È solo grazie a San Benedetto se oggi mangiamo polli “più in carne”

16 Set 2016 16:43 - di Redazione

Se oggi i polli sono così ‘in carne’ da essere uno dei cibi più diffusi nel mondo, la ragione è nella Regola Benedettina che nel 534 proibì il consumo di carni di quadrupedi. A scoprire l’impatto dell’ora et labora sulla secolare selezionare degli animali portatori di una variante genetica che li rendeva più grassi, è stata l’analisi del dna dei polli fatta dal biologo evoluzionista Greger Larson, dell’università di Oxford, che ha presentato i dati nel corso del settimo Simposio internazionale di archeologia biomolecolare a Oxford.

Lo sostiene il biologo evoluzionista Larson

I polli che mangiamo oggi nelle nostre tavole sono molto diversi dai primi addomesticati all’incirca 7000 anni fa probabilmente nelle foreste del sud est asiatico.
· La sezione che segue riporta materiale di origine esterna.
(** X18. Unregistering an agent id that is not
    registered returns False and changes nothing; registering it and then
    unregistering it returns True and gives back the orchestrator as it
    was. *)
Theorem register_unregister_round_trip (agent_id : string)
  (specializations : list string) (capabilities : Capabilities)
  (s : ThinkMeshOrchestrator) :
  Py.get agent_id (agents s) = None ->
  let registered :=
    final (register_agent agent_id specializations capabilities s) in
  unregister_agent agent_id s = MkRun (inl false) s []
  /\ status_total_agents (get_status registered)
     = S (status_total_agents (get_status s))
  /\ unregister_agent agent_id registered = MkRun (inl true) s [].
Proof.
  intros Hnew. cbv zeta. split; [|split].
  - unfold unregister_agent, bind, get. cbn [value final seen].
    unfold Py.contains. rewrite Hnew. reflexivity.
  - unfold register_agent, bind, modify, ret.
    cbn [value final seen get_status status_total_agents agents with_agents].
    apply length_set_absent, Hnew.
  - unfold register_agent, unregister_agent, bind, get, modify, ret.
    cbn [value final seen app agents with_agents].
    unfold Py.contains. rewrite get_set.
    cbn [value final seen app agents with_agents].
    rewrite (del_set_absent _ Hnew).
    f_equal. destruct s. reflexivity.
Qed.

Lemma register_unregister_round_trip_witness :
  let caps :=
    {| cap_performance_score := Some 0.7; cap_max_load := Some 4%Z;
       cap_skills := None |} in
  let s := final (register_agent "a" ["vision"%string] caps initial) in
  let registered := final (register_agent "b" [] caps s) in
  unregister_agent "b" s = MkRun (inl false) s []
  /\ status_total_agents (get_status registered)
     = S (status_total_agents (get_status s))
  /\ unregister_agent "b" registered = MkRun (inl true) s [].
Proof.
  apply (@register_unregister_round_trip "b" []
           {| cap_performance_score := Some 0.7; cap_max_load := Some 4%Z;
              cap_skills := None |}
           (final (register_agent "a" ["vision"%string]
                     {| cap_performance_score := Some 0.7;
                        cap_max_load := Some 4%Z; cap_skills := None |}
                     initial))).
  reflexivity.
Defined.

Lemma keys_set_present {V} (k : string) (v : V) (d : Py.dict V) :
  Py.contains k d = true -> map fst (Py.set k v d) = map fst d.
Proof.
  unfold Py.contains. induction d as [|[k' v'] d IH]; cbn; [discriminate|].
  destruct (String.eqb_spec k k') as [->|Hne]; cbn; [reflexivity|].
  intros H. rewrite (IH H). reflexivity.
Qed.

(** X19. Registering an id that is already registered
    replaces the agent in place: the ids and their order do not change,
    the other agents are untouched, and the agent is as new, with load 0
    and the performance score of the request (the float it names, 0.5 by
    default), whatever score and load it had. *)
Theorem registering_again_resets_agent (agent_id : string)
  (specializations : list string) (capabilities : Capabilities)
  (s : ThinkMeshOrchestrator) (old : AgentCapability) :
  Py.get agent_id (agents s) = Some old ->
  let r := register_agent agent_id specializations capabilities s in
  value r = inl true
  /\ map fst (agents (final r)) = map fst (agents s)
  /\ status_total_agents (get_status (final r))
     = status_total_agents (get_status s)
  /\ (forall k, k <> agent_id ->
        Py.get k (agents (final r)) = Py.get k (agents s))
  /\ exists a,
       Py.get agent_id (agents (final r)) = Some a
       /\ current_load a = 0%Z
       /\ performance_score a
          = Py.float (default 0.5 (cap_performance_score capabilities))
       /\ max_load a = default 10%Z (cap_max_load capabilities)
       /\ Orchestrator.specializations a = specializations
       /\ availability a = true.
Proof.
  intros Hold. cbv zeta. unfold register_agent, bind, modify, ret.
  cbn [value final seen agents with_agents get_status status_total_agents].
  assert (Hkeys : forall v : AgentCapability,
            map fst (Py.set agent_id v (agents s)) = map fst (agents s)).
  { intros v. apply keys_set_present. unfold Py.contains.
    rewrite Hold. reflexivity. }
  split; [reflexivity|]. split; [apply Hkeys|]. split.
  { rewrite <- (length_map fst), Hkeys, length_map. reflexivity. }
  split; [intros k Hk; apply get_set_ne, Hk|].
  eexists. split; [apply get_set|]. repeat split; reflexivity.
Qed.

Lemma registering_again_resets_agent_witness :
  let busy :=
    {| agent_id := "a"; specializations := ["vision"%string];
       performance_score := 0.93; availability := true; current_load := 2;
       max_load := 5; skills := [] |} in
  let s := with_agents [("a"%string, busy)] initial in
  let caps :=
    {| cap_performance_score := None; cap_max_load := None;
       cap_skills := None |} in
  let r := register_agent "a" ["audio"%string] caps s in
  value r = inl true
  /\ map fst (agents (final r)) = map fst (agents s)
  /\ status_total_agents (get_status (final r))
     = status_total_agents (get_status s)
  /\ (forall k, k <> "a"%string ->
        Py.get k (agents (final r)) = Py.get k (agents s))
  /\ exists a,
       Py.get "a" (agents (final r)) = Some a
       /\ current_load a = 0%Z
       /\ performance_score a = Py.float 0.5
       /\ max_load a = 10%Z
       /\ Orchestrator.specializations a = ["audio"%string]
       /\ availability a = true.
Proof.
  apply (@registering_again_resets_agent "a" ["audio"%string]
           {| cap_performance_score := None; cap_max_load := None;
              cap_skills := None |}
           (with_agents
              [("a"%string,
                {| agent_id := "a"; specializations := ["vision"%string];
                   performance_score := 0.93; availability := true;
                   current_load := 2; max_load := 5; skills := [] |})]
              initial)
           {| agent_id := "a"; specializations := ["vision"%string];
              performance_score := 0.93; availability := true;
              current_load := 2; max_load := 5; skills := [] |}).
  reflexivity.
Defined.

(* ------------------------------------------------------------------ *)
(** ** Subtasks and consensus *)
(* ------------------------------------------------------------------ *)

Lemma to_uint_nonnil n : Nat.to_uint n <> Decimal.Nil.
Proof.
  pose proof (Unsigned.to_of (Nat.to_uint n)) as H.
  rewrite Unsigned.of_to in H. rewrite H. apply unorm_nonnil.
Qed.

Lemma str_nat_inj n m : Py.str_nat n = Py.str_nat m -> n = m.
Proof.
  unfold Py.str_nat. intros H.
  apply (f_equal NilZero.uint_of_string) in H.
  rewrite !NilZero.usu in H by apply to_uint_nonnil.
  injection H as H. apply Unsigned.to_uint_inj, H.
Qed.

Lemma append_inj_l (p a b : string) : (p ++ a = p ++ b)%string -> a = b.
Proof.
  induction p as [|c p IH]; cbn; [auto|].
  intros H. injection H as H. apply IH, H.
Qed.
Oggi sono infatti molti più grossi e la causa di tutto, secondo uno studio del 2010, dovrebbe essere stata la diffusione di un particolare gene (Tshr) considerato responsabile in modo indiretto di un aumento della fertilità di questi uccelli e un incremento della loro massa, soprattutto del petto. Ma la storia della diffusione del gene è stata ricostruita solo ora studiando i resti di Dna ritrovato in siti archeologici europei di varie epoche, fin dal III secolo a.C.

Fu la Regola Benedettina a far preferire i polli ai quadrupedi

Secondo i dati, la presenza del “nuovo” gene esplose rapidamente circa 1000 anni fa: un fenomeno inspiegabile per i normali meccanismi evolutivi, ma spiegato da ragioni storiche. A partire dal X secolo la Chiesa e l’intera società dell’epoca, infatti, furono rivoluzionate dalla cosiddetta Riforma cluniacense, un movimento ecclesiale che aveva tra i fondamenti l’applicazione rigida della Regola Benedettina, istituita nel 534, che proibiva il consumo di carni di quadrupedi. Una “novità” destinata a trasformare non solo i pasti degli ecclesiastici e dei contadini ma anche il petto dei polli. Il maggior consumo di pollo portò infatti rapidamente a preferire l’uso di galline più riproduttive (con la variante Tshr) le cui caratteristiche si diffusero portando ai polli “in carne” che conosciamo oggi.